Perhaps you've heard their names in movies or on television, or maybe, if you grew up near the Great Lakes, people told you to stay out of the woods in case you ran into one. Wendigos or the legends surrounding them have been around a long time. Although there are different explanations as to what, exactly, a wendigo is, one thing is for sure: They are man-eating creatures with a hunger that simply can't be satiated. But what is a wendigo at its core? And could they be real?
According to the most commonly cited descriptions, a wendigo is a giant cannibalistic creature who feasts on humans until it's no longer hungry. Except for the fact that its stomach is never really filled. With each feed, the wendigo grows bigger and stronger and needs a bigger meal to fill it. Wendigos are malevolent and supernatural with some tribes believing that they were once, in fact, human.
The English spelling of wendigo comes from "wiindigoo" in the Ojibwe language, an indigenous North American language spoken by sections of the Algonquian people. Alternative spellings include windigo, wubdegim weendigo, and other names like it. It's thought that "wiindigoo" came from the Proto-Algonquian "wintekowa" which meant both "owl" and malevolent spirit." Interestingly, the wendigo's mythological origins also come from Algonquian-speaking nations. Additionally, the Algonquian people also call the wendigo the “spirit of lonely places.”
Although wendigos are native to North America, in particular, woodlands around the Great Lakes and Atlantic Coast regions, there are mythical beings like them in almost every realm of Native folklore. One such being is the Wechuge. The Wechuce is a being that appears in Athabaskan folklore from the Pacific Northwest. However, the Wechuge is thought to be less crazy than its Algonquian counterpart. Wendigos primarily appear in the teachings of the Ojibwe, Saulteaux, Cree, Naskapi, and Innu peoples and in some cases is still believed to this day.
Wendigos are as real as Bigfoot or the Jersey Devil in that no one actually knows. Certainly, to ask a scientist, this question would land you with the straightforward answer of, "no." However, if you are to dig any deeper, you might find a lot of locals or indigenous ancestors who say otherwise. Scientifically, it's possible that the myth of the wendigo could come from a very real event or set of characteristics or sudden psychosis that took over a human. But if that's true, is it not possible that there could be a strange and ravenous spirit lurking out there in the woods?

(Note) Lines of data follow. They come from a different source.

(* ===== verification/CoordChain.v ===== *)
(** * The chain adapters of the coordinator: [apps/coordinator/src/chain/]

    [dispatch.ts], [mock.ts], and the adapters of [comet.ts] and [cosmos.ts],
    which have the same life cycle: while there are subscribers they keep a
    WebSocket to the node, reconnect after a delay when it closes, and hand the
    events of every transaction to the subscribers.  Sockets are numbered; what
    the socket and the timer do are the events of the adapter. *)
From stdpp Require Import base option list strings pretty.
From Stdlib Require Import ZArith Lia Ascii.
From S2P Require Import Prelude OcpBytes Json JsonText JsMap CoordStore CoordConfig CoordDealer CoordEvents.
Import Bytes Json JsonText JsMap CoordStore CoordConfig CoordEvents.

Module CoordChain.

#[local] Open Scope string_scope.
#[local] Open Scope list_scope.
#[local] Open Scope Z_scope.

(** ** dispatch.ts *)

(** A subscriber sees an event in a state of the program and changes it; it may
    throw. *)
Section dispatch.
Context {W : Type} (call : nat → ChainEvent → W → W * bool).

(** The calls of [onError] are returned: which subscriber threw on which event. *)
Definition callOne (ev : ChainEvent) (acc : W * list (nat * ChainEvent)) (cb : nat) : W * list (nat * ChainEvent) :=
  let '(w, threw) := call cb ev acc.1 in (w, if threw then acc.2 ++ [(cb, ev)] else acc.2).
Definition dispatchChainEvents (subscribers : list nat) (events : list ChainEvent) (w : W) : W * list (nat * ChainEvent) :=
  foldl (λ acc ev, foldl (callOne ev) acc subscribers) (w, []) events.
End dispatch.
(** ** Tables, health *)

Definition health (now : Z) : Response :=
  okJson (JObj [("ok", JBool true); ("name", JStr "ocp-coordinator"); ("chainAdapter", JStr chainKind); ("nowMs", JNum now)]).
Definition tablesGet (app : App) : Response := okJson (JObj [("tables", JArr (map tableJson (listTables locale_le (app_store app))))]).
Definition tableGet (tableId : string) (app : App) : Response :=
  match getTable (app_store app) tableId with Some t => okJson (JObj [("table", tableJson t)]) | None => error 404 "not found" end.

(** ** The faucet *)

Definition statusJsonOf (s : FaucetStatus) : json :=
  JObj [("enabled", JBool s.(s_enabled)); ("address", JStr s.(s_address)); ("amount", JStr s.(s_amount)); ("denom", JStr s.(s_denom)); ("cooldownSecs", JNum s.(s_cooldownSecs))].
Definition faucetStatus (faucet : option FaucetService) : Response :=
  match faucet with
  | None => okJson (JObj [("enabled", JBool false)])
  | Some f => okJson (statusJsonOf (getStatus config.(CoordConfig.faucet) f))
  end.

Definition SAFE_FAUCET_ERROR_PREFIXES : list string :=
  ["invalid address"; "address required"; "address rate limited"; "IP rate limited"; "faucet is busy"; "faucet not enabled"; "faucet not initialized"].
Definition startsWith (s p : string) : bool := let p := chars p in bool_decide (take (length p) (chars s) = p).

(** The answer to an error of [drip]. *)
Definition faucetError (err : FaucetError) : Response :=
  let status := default 500 err.(fe_status) in
  let hs := if status =? 429 then [("Retry-After", decimal (default 60 err.(fe_retryAfter)))] else [] in
  if status =? 500 then mkResponse 500 hs (JObj [("error", JStr "faucet error")])
  else if negb (existsb (startsWith err.(fe_message)) SAFE_FAUCET_ERROR_PREFIXES) then mkResponse status hs (JObj [("error", JStr "faucet error")])
  else mkResponse status hs (JObj [("error", JStr err.(fe_message))]).

Definition faucetAddress (body : json) : string := match field body "address" with JStr s => trimmed s | _ => EmptyString end.

(** Up to the transaction: an answer, or the address and the client it is under
    way for. *)
Definition faucetPost (req : Request) (now : Z) (faucet : option FaucetService) : (Response + string * string) * option FaucetService :=
  match faucet with
  | None => (inl (error 404 "faucet not enabled"), None)
  | Some f =>
      let address := faucetAddress req.(rq_body) in
      if bool_decide (address = EmptyString) then (inl (error 400 "address required"), Some f)
      else
        let clientIp := getClientId req (default 1 config.(trustedProxyHops)) in
        match dripBegin config.(CoordConfig.faucet) f address clientIp now with
        | (Err err, f) => (inl (faucetError err), Some f)
        | (Ok _, f) => (inr (address, clientIp), Some f)
        end
  end.

Definition faucetPostEnd (address clientIp : string) (began : Z) (out : TxOutcome) (f : FaucetService) : Response * FaucetService :=
  match dripEnd config.(CoordConfig.faucet) f address clientIp began out with
  | (Err err, f) => (faucetError err, f)
  | (Ok r, f) => (okJson (JObj [("txHash", JStr r.(d_txHash)); ("amount", JStr r.(d_amount)); ("denom", JStr r.(d_denom))]), f)
  end.

(** The request with its transaction, which comes back with [out]. *)
Definition faucetRoute (req : Request) (now : Z) (out : TxOutcome) (app : App) : Answer :=
  match faucetPost req now app.(app_faucet) with
  | (inl r, f) => answer r (set_faucet f app)
  | (inr (address, clientIp), Some f) => let '(r, f) := faucetPostEnd address clientIp now out f in answer r (set_faucet (Some f) app)
  | (inr _, None) => answer (error 404 "faucet not enabled") app
  end.

(** ** The development routes *)

(** The subscriber of the server gets an event of the mock chain: the event is
    broadcast, and the table, which the mock reads at once, is stored. *)
Definition emit (ev : ChainEvent) (app : App) : App * Sent :=
  let '(s, sent) := CoordServer.onChainEvent delivers ev (CoordServer.mkServer app.(app_hub) []) in
  let s := match s.(CoordServer.inflight) with
           | [] => s
           | _ :: _ => CoordServer.onReply (t ← ev.(ev_tableId); CoordChain.mockGetTable t app.(app_mock)) s
           end in
  (set_hub s.(CoordServer.sv_hub) app, sent).

(** [{ ...defaults, ...params }] of [createTable], for an object [params]. *)
Definition fullParams (params : json) : list (string * json) :=
  foldl (λ m kv, mset kv.1 kv.2 m)
    [("maxPlayers", JNum 9); ("smallBlind", JStr "1"); ("bigBlind", JStr "2"); ("minBuyIn", JStr "100"); ("maxBuyIn", JStr "1000")]
    (match params with JObj l => l | _ => [] end).
(** The object as [TableParams]; a member that has not the type of its field is
    read as a text. *)
Definition paramsOf (full : list (string * json)) : TableParams :=
  let str k := toStr (field (JObj full) k) in
  let opt k := match field (JObj full) k with JStr s => Some s | _ => None end in
  mkTableParams (match field (JObj full) "maxPlayers" with JNum n => Some n | _ => None end)
    (str "smallBlind") (str "bigBlind") (str "minBuyIn") (str "maxBuyIn") (opt "passwordHash") (opt "passwordSalt").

The first time we heard about wendigo psychosis is in 1661, but it was far from the last. Whether you believe in this disorder or not, its origins came from the idea that when humans were starved of food during the winter, they were stricken by psychosis, which led them to turn to cannibalism. One such instance of this is the Donner Party; a group of pioneers who headed west on a wagon train together. In the winter of 1846, they wound up snowbound in the Sierra Nevada Mountains. To survive, some of the party turned to cannibalism. Overall, wendigo psychosis has all but been proven fake, but it still makes you wonder.

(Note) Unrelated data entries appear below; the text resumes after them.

(* ===== verification/WebEvents.v ===== *)
(** * The event parser of the web client: [apps/web/src/lib/cometEventParser.ts]

    The coordinator's parser with [atob] and [TextDecoder] in the place of
    [Buffer]; both guess whether an attribute is base64. *)
From stdpp Require Import base option list strings.
From Stdlib Require Import ZArith Lia Ascii.
From S2P Require Import Prelude OcpBytes Json JsMap CoordStore CoordConfig TextCodec CoordEvents.
Import Bytes Json JsMap CoordStore CoordConfig TextCodec.

Module WebEvents.

#[local] Open Scope string_scope.
#[local] Open Scope list_scope.
#[local] Open Scope Z_scope.

Definition decodeAttr (norm : list ascii) : list ascii :=
  if bool_decide (norm = []) then []
  else if negb (CoordEvents.base64Like norm) then norm
  else
    let padded := CoordEvents.padded norm in
    match atob padded with
    | None => norm
    | Some bs =>
        if negb (bool_decide (CoordEvents.stripPad (toBase64 bs) = CoordEvents.stripPad padded)) then norm
        else default norm (textDecoder bs)
    end.

Definition maybeBase64ToUtf8 (s : string) : string := text (decodeAttr (chars s)).

Definition addAttr (out : list (string * json)) (a : json) : list (string * json) :=
  match field a "key" with
  | JStr key => mset (maybeBase64ToUtf8 key) (JStr (maybeBase64ToUtf8 (toStr (orElse (field a "value") (JStr EmptyString))))) out
  | _ => out
  end.
Definition attrsToObject (attrs : json) : json := JObj (foldl addAttr [] (elems attrs)).

Fixpoint eventsToChainEvents (events : list json) (idx timeMs : Z) : list ChainEvent :=
  match events with
  | [] => []
  | ev :: events =>
      match field ev "type" with
      | JStr name =>
          let data := attrsToObject (field ev "attributes") in
          mkChainEvent name (CoordEvents.someStr (field data "tableId")) (CoordEvents.someStr (field data "handId")) idx timeMs data
            :: eventsToChainEvents events (idx + 1) timeMs
      | _ => eventsToChainEvents events idx timeMs
      end
  end.

(** The text of [extractTxResult] is the coordinator's. *)
Definition extractTxResult : json → option json := CoordEvents.extractTxResult.

Example test_padding : decodeAttr ["N"; "w"; "="]%char = ["7"%char] ∧ decodeAttr ["N"; "w"; "h"; "="; "="]%char = ["N"; "w"; "h"; "="; "="]%char.
Proof. by split. Qed.

End WebEvents.

(** ** The client's parser and the coordinator's read the chain's events alike *)
Import Bytes Json JsMap CoordStore CoordConfig TextCodec CoordEvents CoordEventsThms.

Module WebEventsThms.

#[local] Open Scope string_scope.
#[local] Open Scope list_scope.
#[local] Open Scope Z_scope.

(** A string on which the two guesses agree: its padding is right or it has
    none, and what it may be the base64 of begins with no byte order mark and
    has no replacement character. *)
Definition guess_safe (s : list ascii) : Prop :=
  ((length s mod 4 = 0)%nat ∨ "="%char ∉ s) ∧ ∀ bs, isUtf8 bs = true → base64_of s bs → startsWith3 239 187 191 bs = false ∧ hasReplacement bs = false.

Lemma textDecoder_same bs norm : (isUtf8 bs = true → startsWith3 239 187 191 bs = false ∧ hasReplacement bs = false) → default norm (textDecoder bs) = default norm (utf8Text bs).
Proof. unfold textDecoder, utf8Text, dropBom. destruct (isUtf8 bs); [|done]. intros H. by destruct H as [-> ->]. Qed.

(** The length of a string that is taken for base64. *)
Lemma pads_cases (vs : list Z) p : (p <= 2)%nat → ((length vs + p) mod 4 = 0)%nat ∨ p = 0%nat →
  let p' := (p + (4 - (length vs + p) mod 4) mod 4)%nat in
  ((p' <= 2)%nat ∧ ((length vs + p') mod 4 = 0)%nat) ∨ (p' = 3%nat ∧ ((length vs + 3) mod 4 = 0)%nat ∧ (length vs mod 4 = 1)%nat).
Proof.
  intros Hp H. cbv zeta. destruct H as [Hm| ->].
  - rewrite Hm. change ((4 - 0) mod 4)%nat with 0%nat. rewrite Nat.add_0_r. by left.
  - rewrite Nat.add_0_r. cbn [Nat.add]. destruct (decide (length vs mod 4 = 1)%nat) as [E|E]; [|left; by apply padded_mod4].
    right. rewrite E. split; [done|]. split; [by rewrite Nat.Div0.add_mod, E|done].
Qed.

Lemma encode_not_one bs : (length (encode bs) mod 4 ≠ 1)%nat.
Proof. destruct (encode_length bs) as (k & r & -> & Hr & _). rewrite mod4; lia. Qed.

Lemma decodeAttr_same s : guess_safe s → WebEvents.decodeAttr s = decodeAttr s.
Proof.
  intros [Hlen Hbs]. destruct (base64Like s) eqn:E.
  2:{ unfold WebEvents.decodeAttr, decodeAttr. by rewrite E. }
  pose proof E as (vs & p & Hne & Hvs & Hp & Es)%base64Like_spec. assert (Ec := decodeAttr_chars vs p Hne Hvs Hp). cbv zeta in Ec. rewrite <-Es in Ec. rewrite Ec.
  unfold WebEvents.decodeAttr. rewrite bool_decide_false by (rewrite Es; by destruct vs). rewrite E. cbn [negb]. assert (Epad := padded_chars vs p). rewrite <-Es in Epad. rewrite Epad.
  assert (Hpads : ((length vs + p) mod 4 = 0)%nat ∨ p = 0%nat).
  { destruct Hlen as [Hm|Hno]; [left; unfold pads in Es; by rewrite Es, length_app, length_map, length_replicate in Hm|right]. destruct p as [|p]; [done|].
    exfalso. apply Hno. rewrite Es. apply elem_of_app. right. by left. }
  destruct (pads_cases vs p Hp Hpads) as [[Hp' Hm]|(-> & Hm & H1)].
  - rewrite (atob_chars vs _ Hvs Hp' Hm : atob (map b64Char vs ++ pads _) = _).
    rewrite stripPad_chars by done. assert (Forall isByte (decode vs)) as Hb by by apply decode_bytes. rewrite toBase64_strip by done.
    assert (bool_decide (map b64Char (encode (decode vs)) = map b64Char vs) = bool_decide (encode (decode vs) = vs)) as ->.
    { apply bool_decide_ext. split; [|by intros ->]. intros H. apply map_b64Char_inj in H; [done|by apply encode_sextets|done]. }
    case_bool_decide as Er; cbn [negb]; [|done]. apply textDecoder_same. intros Hu. apply Hbs; [done|]. exists p. by rewrite Er.
  - unfold pads at 1. rewrite atob_three by done. rewrite bool_decide_false; [done|]. intros Er. apply (encode_not_one (decode vs)). by rewrite Er.
Qed.

Lemma maybeBase64_same s : guess_safe (chars s) → WebEvents.maybeBase64ToUtf8 s = maybeBase64ToUtf8 s.
Proof. intros Hs. unfold WebEvents.maybeBase64ToUtf8, maybeBase64ToUtf8. by rewrite decodeAttr_same. Qed.

(** The names and the values of an event's attributes. *)
Definition attr_safe (a : json) : Prop :=
  ∀ key, field a "key" = JStr key → guess_safe (chars key) ∧ guess_safe (chars (toStr (orElse (field a "value") (JStr EmptyString)))).
Definition event_safe (ev : json) : Prop := Forall attr_safe (elems (field ev "attributes")).

Lemma attrs_same attrs : Forall attr_safe (elems attrs) → WebEvents.attrsToObject attrs = attrsToObject attrs.
Proof.
  intros Ha. unfold WebEvents.attrsToObject, attrsToObject. f_equal. generalize (@nil (string * json)). induction Ha as [|a l Ha _ IH]; intros out; [done|].
  cbn [foldl]. rewrite IH. f_equal. unfold WebEvents.addAttr, addAttr. destruct (field a "key") eqn:E; try done.
  destruct (Ha _ E) as [Hk Hv]. by rewrite !maybeBase64_same.
Qed.

(** The client's parser and the coordinator's read the same events from a
    transaction whose attributes are safe to guess, as the base64 of a text
    without byte order mark and replacement character is; they differ on too
    much padding and on a byte order mark. *)
Theorem parsers_agree :
  (∀ events idx now, Forall event_safe events → WebEvents.eventsToChainEvents events idx now = v0EventsToChainEvents events idx now) ∧
  (∀ bs, isUtf8 bs = true → startsWith3 239 187 191 bs = false → hasReplacement bs = false → guess_safe (toBase64 bs)) ∧
  (WebEvents.decodeAttr ["N"; "w"; "g"; "="; "="]%char ≠ decodeAttr ["N"; "w"; "g"; "="; "="]%char) ∧
  WebEvents.decodeAttr (toBase64 [239; 187; 191; 55]) ≠ decodeAttr (toBase64 [239; 187; 191; 55]).
Proof.
  split; [|split; [|by split; vm_compute]].
  - intros events idx now He. unfold v0EventsToChainEvents. revert idx. induction He as [|ev events Hev _ IH]; intros idx; [done|].
    cbn [WebEvents.eventsToChainEvents cosmosEventsToChainEvents]. destruct (field ev "type"); rewrite ?IH; try done. by rewrite attrs_same by done.
  - intros bs Hu Hbom Hr. pose proof (isUtf8_bytes _ Hu) as Hb. split.
    + left. unfold toBase64. rewrite padding_pads, length_app, length_map, length_replicate. by apply padded_mod4, encode_not_one.
    + intros bs' Hu' (p & Hp & E). pose proof (isUtf8_bytes _ Hu') as Hb'. apply (f_equal stripPad) in E.
      rewrite toBase64_strip, stripPad_chars in E by (done || by apply encode_sextets).
      apply map_b64Char_inj in E; [|by apply encode_sextets..]. apply (f_equal decode) in E. rewrite !decode_encode in E by done. by subst.
Qed.

End WebEventsThms.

A wendigo's appearance differs depending on who you ask. They've been described as being anything from werewolf-like to humanoid in features. One of the most popular descriptions, however, involves the head of a stag on an emaciated body. In this instance, the creature appears to be giant; sometimes as tall as the trees amongst which it lives. Other possible features of a wendigo include glowing eyes, sharp and dangerous claws, and long tongues not unlike Krampus.
Plenty of wendigo sightings have been reported over the last few centuries by both the First Nations and western settlers. One of the most famous wendigo sightings on record apparently occurred in northern Minnesota. According to legend, from the late 19th Century to the early 20th, wendigo sightings were a common occurrence in Roseau County. After each of these sightings, a death then followed. Could the wendigo, therefore, be a distant relation of the Mothman?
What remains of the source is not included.